While the story has not garnered the kind of publicity some might have expected it would, Buttimer's open gayness does set down a major milestone for gay rights and social progression in Ireland.

Just six years ago the Irish Independent reported how, with the notable exception of Senator David Norris, both halves of Ireland's bicameral political arrangement were bereft of openly gay members, while the then editor of Gay Community News, Brian Finnegan, described it as the "last big hurdle" for gays to face.

In 2009, a former Mayor of Limerick, Councillor Diarmuid Scully (FG), called on politicians to 'stop living double lives' and come out as gay, adding that Irish politics was one of the 'last bastions of homophobia' in Ireland.

Back in 2003, Suzy Byrne, a lesbian and former president of the International Lesbian and Gay Youth Organisation, was able to tell the Irish Independent that Ireland had not yet had any 'gay politicians, judges, lawyers or journalists coming out,' Hannigan and Lyons having not yet come on the scene.

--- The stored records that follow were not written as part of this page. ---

Definition food_keywords : list pystr :=
  map lit ["food"; "restaurant"; "grocery"; "dining"; "meal"; "lunch";
           "dinner"; "breakfast"; "cafe"; "fast food"; "takeout"]%string.

Definition is_nonempty {A} (l : list A) : bool :=
  match l with [] => false | _ :: _ => true end.

(** Line 86: the labels are trimmed and lower-cased, position by
    position. *)
Definition canonicalize (df : DataFrame) : DataFrame :=
  map (fun col => (lower (Text.strip (fst col)), snd col)) df.

(** Line 94: the amount column. *)
Definition choose_amount_col (cols : list pystr) : res pystr :=
  let amount_cols := filter (has_any amount_words) cols in
  if is_nonempty amount_cols then py_index amount_cols 0
  else if (1 <? length cols)%nat then py_index cols 1
  else py_index cols 0.

(** Line 95: the category column, or [None]. *)
Definition choose_category_col (cols : list pystr) : res (option pystr) :=
  let category_cols := filter (has_any category_words) cols in
  if is_nonempty category_cols
  then c <- py_index category_cols 0 ;; Ret (Some c)
  else if (0 <? length cols)%nat
       then c <- py_index cols 0 ;; Ret (Some c)
       else Ret None.

(** What [clean_date] returned, as a cell. *)
Definition date_cell (d : option datetime) : value :=
  match d with
  | Some t => VTime t
  | None => VNone
  end.

(** Lines 104-107: the date column, when there is one. *)
Definition clean_date_col (date_cols : list pystr) (df : DataFrame)
    : res DataFrame :=
  if is_nonempty date_cols then
    date_col <- py_index date_cols 0 ;;
    s <- getitem df date_col ;;
    cleaned <- map_res clean_date s ;;
    Ret (setitem df (lit "clean_date") (map date_cell cleaned))
  else Ret df.

(** The response of a successful request. *)
Definition response (food_spending : value) : list (pystr * value) :=
  [(lit "answer", py_round food_spending 2);
   (lit "email", VStr (lit "analyst@example.com"));
   (lit "exam", VStr (lit "tds-2025-05-roe"))].

(** Lines 85-120: from the parsed frame to the response. *)
Definition analyze_frame (df : DataFrame) : res (list (pystr * value)) :=
  let df := canonicalize df in
  let date_cols := filter (has_any date_words) (columns df) in
  amount_col <- choose_amount_col (columns df) ;;
  category_col <- choose_category_col (columns df) ;;
  match category_col with
  | None =>
      Raise (HTTPException 400
               (Msg (lit "Could not identify category column")))
  | Some category_col =>
      s <- getitem df amount_col ;;
      amounts <- map_res clean_amount s ;;
      let df := setitem df (lit "clean_amount") (map VFloat amounts) in
      s <- getitem df category_col ;;
      categories <- map_res clean_category s ;;
      let df := setitem df (lit "clean_category") (map VStr categories) in
      df <- clean_date_col date_cols df ;;
      s <- str_accessor df (lit "clean_category") ;;
      let food_mask := str_contains s (Text.join (lit "|") food_keywords) in
      s <- getitem (boolean_index df food_mask) (lit "clean_amount") ;;
      let food_spending := series_sum s in
      Ret (response food_spending)
  end.

Definition analyze_csv (file : UploadFile) : io (list (pystr * value)) :=
  if negb (Text.endswith (lit ".csv") (filename file))
  then pure (Raise (HTTPException 400 (Msg (lit "File must be a CSV"))))
  else
    io_try
      (contents <~ perform FileRead (Ret (body file)) ;;
       text <~ perform Utf8Decode (utf8_decode contents) ;;
       df <~ perform ReadCsv (read_csv text) ;;
       pure (analyze_frame df))
      (fun e => isinstance e Exception)
      (fun e => pure (Raise (HTTPException 500
                               (MsgOf (lit "Error processing CSV: ") e)))).

End Endpoint.

(** * A reference runtime

    One instance of the two interfaces, on which the model runs: ASCII
    lower-casing, binary64 values read from and printed as decimal
    literals the way CPython does, [strptime] for the directives the
    program uses, and a reader of comma-separated text that keeps cells
    as text, integers or floats.  The properties below hold for every
    instance; this one evaluates them on concrete uploads. *)

Module Reference.

(** *** Lower-casing of the ASCII letters *)

Definition lower_char (c : codepoint) : codepoint :=
  if ((65 <=? c) && (c <=? 90))%N then (c + 32)%N else c.

Definition ascii_lower (s : pystr) : pystr := map lower_char s.

(** *** binary64 from decimal text *)

Definition digit (c : codepoint) : option Z :=
  if ((48 <=? c) && (c <=? 57))%N then Some (Z.of_N c - 48)%Z else None.

(** [(["_"] digit)*]: the number read so far, how many digits were read,
    and the rest of the text. *)
Fixpoint digits_tail (acc n : Z) (s : pystr) : Z * Z * pystr :=
  match s with
  | c :: t =>
      match digit c with
      | Some d => digits_tail (10 * acc + d) (n + 1) t
      | None =>
          if (c =? 95)%N then
            match t with
            | c' :: t' =>
                match digit c' with
                | Some d => digits_tail (10 * acc + d) (n + 1) t'
                | None => (acc, n, s)
                end
            | [] => (acc, n, s)
            end
          else (acc, n, s)
      end
  | [] => (acc, n, s)
  end.

(** [digit (["_"] digit)*], continuing the number [acc]. *)
Definition digitpart (acc : Z) (s : pystr) : option (Z * Z * pystr) :=
  match s with
  | c :: t =>
      match digit c with
      | Some d => Some (digits_tail (10 * acc + d) 1 t)
      | None => None
      end
  | [] => None
  end.

Definition sign (s : pystr) : bool * pystr :=
  match s with
  | 45 :: t => (true, t)
  | 43 :: t => (false, t)
  | _ => (false, s)
  end%N.

(** [[digitpart] "." digitpart | digitpart ["."]]: all digits as one
    integer, and how many of them follow the point. *)
Definition number (s : pystr) : option (Z * Z * pystr) :=
  match digitpart 0 s with
  | Some (m, _, 46%N :: t) =>
      match digitpart m t with
      | Some (m', nf, rest) => Some (m', nf, rest)
      | None => Some (m, 0%Z, t)
      end
  | Some (m, _, rest) => Some (m, 0%Z, rest)
  | None =>
      match s with
      | 46%N :: t => digitpart 0 t
      | _ => None
      end
  end.

(** [("e" | "E") [sign] digitpart], or nothing, up to the end of the text. *)
Definition exponent (s : pystr) : option Z :=
  match s with
  | [] => Some 0%Z
  | c :: t =>
      if ((c =? 101) || (c =? 69))%N then
        let (neg, t') := sign t in
        match digitpart 0 t' with
        | Some (e, _, []) => Some (if neg then (- e)%Z else e)
        | _ => None
        end
      else None
  end.

(** The binary64 nearest to [m * 10 ^ e10], ties to even. *)
Definition binary64 (neg : bool) (m e10 : Z) : spec_float :=
  if (m =? 0)%Z then S754_zero neg
  else if (0 <=? e10)%Z then
    binary_normalize 53 1024 ((if neg then - m else m) * 10 ^ e10)%Z 0 false
  else
    let d := (10 ^ (- e10))%Z in
    let s := (Z.log2 d + 64)%Z in
    let n := (m * 2 ^ s)%Z in
    let r := (n mod d)%Z in
    let loc :=
      if (r =? 0)%Z then loc_Exact else loc_Inexact (2 * r ?= d)%Z in
    binary_round_aux 53 1024 neg (n / d)%Z (- s)%Z loc.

And while Norris worked almost single-handedly to push the homosexual rights agenda forward during the late 80s and early 90s, he, at least in the political realm, remained a largely isolated and exceptional figure.

So perhaps the former Mayor of Limerick had a good point, and change, at least for gay politicians, will be slow coming, but Buttimer can certainly take credit for having played no small role in changing the evolving face of Irish politics.